Source data:
--- START ---

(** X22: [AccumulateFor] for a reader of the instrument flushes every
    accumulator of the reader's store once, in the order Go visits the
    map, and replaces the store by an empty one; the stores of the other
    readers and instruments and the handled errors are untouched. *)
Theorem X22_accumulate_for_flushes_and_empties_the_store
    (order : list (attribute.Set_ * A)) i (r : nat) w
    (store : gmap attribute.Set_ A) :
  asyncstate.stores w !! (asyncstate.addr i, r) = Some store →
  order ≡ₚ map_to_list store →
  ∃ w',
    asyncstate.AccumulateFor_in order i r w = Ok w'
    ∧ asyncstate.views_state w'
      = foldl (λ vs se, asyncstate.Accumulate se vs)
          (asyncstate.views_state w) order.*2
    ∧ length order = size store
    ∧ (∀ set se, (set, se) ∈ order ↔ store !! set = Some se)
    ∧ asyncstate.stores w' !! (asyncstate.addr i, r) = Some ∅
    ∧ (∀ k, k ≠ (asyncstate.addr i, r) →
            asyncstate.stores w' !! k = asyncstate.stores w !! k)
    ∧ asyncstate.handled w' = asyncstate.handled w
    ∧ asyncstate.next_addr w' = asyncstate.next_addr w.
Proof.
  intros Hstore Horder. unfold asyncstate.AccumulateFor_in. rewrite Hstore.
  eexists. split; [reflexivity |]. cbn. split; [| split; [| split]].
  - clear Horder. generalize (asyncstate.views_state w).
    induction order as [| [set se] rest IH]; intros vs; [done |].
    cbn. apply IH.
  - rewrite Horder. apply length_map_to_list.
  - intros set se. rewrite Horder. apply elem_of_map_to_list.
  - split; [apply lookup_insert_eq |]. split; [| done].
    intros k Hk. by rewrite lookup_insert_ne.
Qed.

--- END ---
--- START ---

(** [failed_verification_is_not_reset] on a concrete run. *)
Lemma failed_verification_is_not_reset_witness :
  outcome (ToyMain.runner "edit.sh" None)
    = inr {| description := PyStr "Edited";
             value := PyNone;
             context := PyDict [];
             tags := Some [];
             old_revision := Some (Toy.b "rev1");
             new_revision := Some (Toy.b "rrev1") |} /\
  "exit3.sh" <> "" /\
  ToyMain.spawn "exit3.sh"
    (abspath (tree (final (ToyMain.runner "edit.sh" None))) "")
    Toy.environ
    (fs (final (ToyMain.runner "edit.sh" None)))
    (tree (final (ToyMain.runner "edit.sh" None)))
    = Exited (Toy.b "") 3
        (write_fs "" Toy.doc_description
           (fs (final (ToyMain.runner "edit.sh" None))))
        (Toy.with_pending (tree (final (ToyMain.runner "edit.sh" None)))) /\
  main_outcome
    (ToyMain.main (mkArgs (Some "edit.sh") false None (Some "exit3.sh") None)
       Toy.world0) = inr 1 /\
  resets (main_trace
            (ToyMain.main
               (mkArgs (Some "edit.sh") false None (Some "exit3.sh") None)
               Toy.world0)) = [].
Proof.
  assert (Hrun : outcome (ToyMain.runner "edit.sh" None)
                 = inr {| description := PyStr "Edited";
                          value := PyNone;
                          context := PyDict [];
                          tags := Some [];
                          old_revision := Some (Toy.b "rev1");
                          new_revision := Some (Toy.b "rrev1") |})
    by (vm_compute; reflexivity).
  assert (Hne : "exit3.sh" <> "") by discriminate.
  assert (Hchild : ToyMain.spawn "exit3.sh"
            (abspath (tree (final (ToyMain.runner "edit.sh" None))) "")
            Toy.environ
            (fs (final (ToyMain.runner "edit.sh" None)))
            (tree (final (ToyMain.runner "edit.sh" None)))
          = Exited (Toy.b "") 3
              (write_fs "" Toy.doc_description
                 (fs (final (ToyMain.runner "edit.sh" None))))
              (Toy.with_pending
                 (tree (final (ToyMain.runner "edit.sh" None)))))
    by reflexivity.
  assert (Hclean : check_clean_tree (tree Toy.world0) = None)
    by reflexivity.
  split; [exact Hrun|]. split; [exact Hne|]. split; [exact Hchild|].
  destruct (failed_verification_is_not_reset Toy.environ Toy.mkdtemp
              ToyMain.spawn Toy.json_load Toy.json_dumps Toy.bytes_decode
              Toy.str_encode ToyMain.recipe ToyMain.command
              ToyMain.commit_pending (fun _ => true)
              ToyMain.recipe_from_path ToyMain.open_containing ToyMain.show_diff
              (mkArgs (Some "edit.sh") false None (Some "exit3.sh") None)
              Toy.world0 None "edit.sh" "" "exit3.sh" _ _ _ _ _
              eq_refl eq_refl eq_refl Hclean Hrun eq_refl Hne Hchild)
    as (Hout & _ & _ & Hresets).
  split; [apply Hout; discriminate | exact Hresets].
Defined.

--- END ---
--- START ---

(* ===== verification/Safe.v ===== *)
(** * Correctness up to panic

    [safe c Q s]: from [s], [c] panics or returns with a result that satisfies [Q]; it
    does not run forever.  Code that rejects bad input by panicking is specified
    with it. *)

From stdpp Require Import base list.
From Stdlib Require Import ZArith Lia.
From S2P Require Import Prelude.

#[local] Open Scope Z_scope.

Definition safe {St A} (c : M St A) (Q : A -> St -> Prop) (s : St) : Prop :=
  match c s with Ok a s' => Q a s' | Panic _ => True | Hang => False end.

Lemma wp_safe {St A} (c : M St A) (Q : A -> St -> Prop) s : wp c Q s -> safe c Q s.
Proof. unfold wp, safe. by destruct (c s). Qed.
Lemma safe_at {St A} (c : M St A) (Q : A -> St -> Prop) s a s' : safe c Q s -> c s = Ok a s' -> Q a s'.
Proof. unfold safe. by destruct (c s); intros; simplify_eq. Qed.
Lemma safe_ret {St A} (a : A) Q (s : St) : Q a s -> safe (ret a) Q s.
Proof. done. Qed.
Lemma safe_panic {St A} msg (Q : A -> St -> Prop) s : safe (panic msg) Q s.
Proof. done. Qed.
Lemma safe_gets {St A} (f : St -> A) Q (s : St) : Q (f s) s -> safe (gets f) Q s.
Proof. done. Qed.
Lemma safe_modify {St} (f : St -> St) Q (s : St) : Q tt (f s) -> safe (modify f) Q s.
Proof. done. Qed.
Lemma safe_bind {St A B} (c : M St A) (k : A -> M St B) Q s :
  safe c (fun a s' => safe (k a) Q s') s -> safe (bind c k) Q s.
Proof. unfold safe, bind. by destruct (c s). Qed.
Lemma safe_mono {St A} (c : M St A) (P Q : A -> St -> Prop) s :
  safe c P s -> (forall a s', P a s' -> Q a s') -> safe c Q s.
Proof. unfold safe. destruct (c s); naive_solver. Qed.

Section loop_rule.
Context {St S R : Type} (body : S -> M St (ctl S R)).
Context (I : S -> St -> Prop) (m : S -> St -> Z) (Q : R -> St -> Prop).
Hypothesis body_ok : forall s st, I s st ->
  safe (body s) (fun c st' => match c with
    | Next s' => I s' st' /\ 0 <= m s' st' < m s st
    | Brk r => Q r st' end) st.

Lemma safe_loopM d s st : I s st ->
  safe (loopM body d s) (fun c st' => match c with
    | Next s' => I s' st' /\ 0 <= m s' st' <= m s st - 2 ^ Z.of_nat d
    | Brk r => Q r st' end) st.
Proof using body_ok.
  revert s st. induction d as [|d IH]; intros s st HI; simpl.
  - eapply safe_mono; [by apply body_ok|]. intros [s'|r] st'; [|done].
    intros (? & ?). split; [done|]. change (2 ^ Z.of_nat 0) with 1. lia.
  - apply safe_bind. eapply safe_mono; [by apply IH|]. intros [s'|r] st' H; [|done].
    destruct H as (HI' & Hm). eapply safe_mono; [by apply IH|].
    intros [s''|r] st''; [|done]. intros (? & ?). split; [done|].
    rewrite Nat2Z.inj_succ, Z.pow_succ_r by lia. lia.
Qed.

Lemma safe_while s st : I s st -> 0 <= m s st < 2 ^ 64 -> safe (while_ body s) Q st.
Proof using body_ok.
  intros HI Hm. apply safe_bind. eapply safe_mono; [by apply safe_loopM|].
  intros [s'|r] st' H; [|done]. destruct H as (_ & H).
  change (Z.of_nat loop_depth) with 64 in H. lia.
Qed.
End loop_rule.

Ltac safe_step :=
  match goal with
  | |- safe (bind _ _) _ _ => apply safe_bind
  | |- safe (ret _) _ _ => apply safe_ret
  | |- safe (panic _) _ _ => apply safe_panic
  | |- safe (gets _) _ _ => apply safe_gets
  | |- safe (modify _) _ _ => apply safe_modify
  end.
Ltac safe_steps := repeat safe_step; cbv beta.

--- END ---

- [Exercise aim] Out of the data above, transcribe exactly and only the lines starting with the line that has "(** X22: [AccumulateFor]" and going on through the line that has "order = size store", both included.

- [Solved exercise]
(** X22: [AccumulateFor] for a reader of the instrument flushes every
    accumulator of the reader's store once, in the order Go visits the
    map, and replaces the store by an empty one; the stores of the other
    readers and instruments and the handled errors are untouched. *)
Theorem X22_accumulate_for_flushes_and_empties_the_store
    (order : list (attribute.Set_ * A)) i (r : nat) w
    (store : gmap attribute.Set_ A) :
  asyncstate.stores w !! (asyncstate.addr i, r) = Some store →
  order ≡ₚ map_to_list store →
  ∃ w',
    asyncstate.AccumulateFor_in order i r w = Ok w'
    ∧ asyncstate.views_state w'
      = foldl (λ vs se, asyncstate.Accumulate se vs)
          (asyncstate.views_state w) order.*2
    ∧ length order = size store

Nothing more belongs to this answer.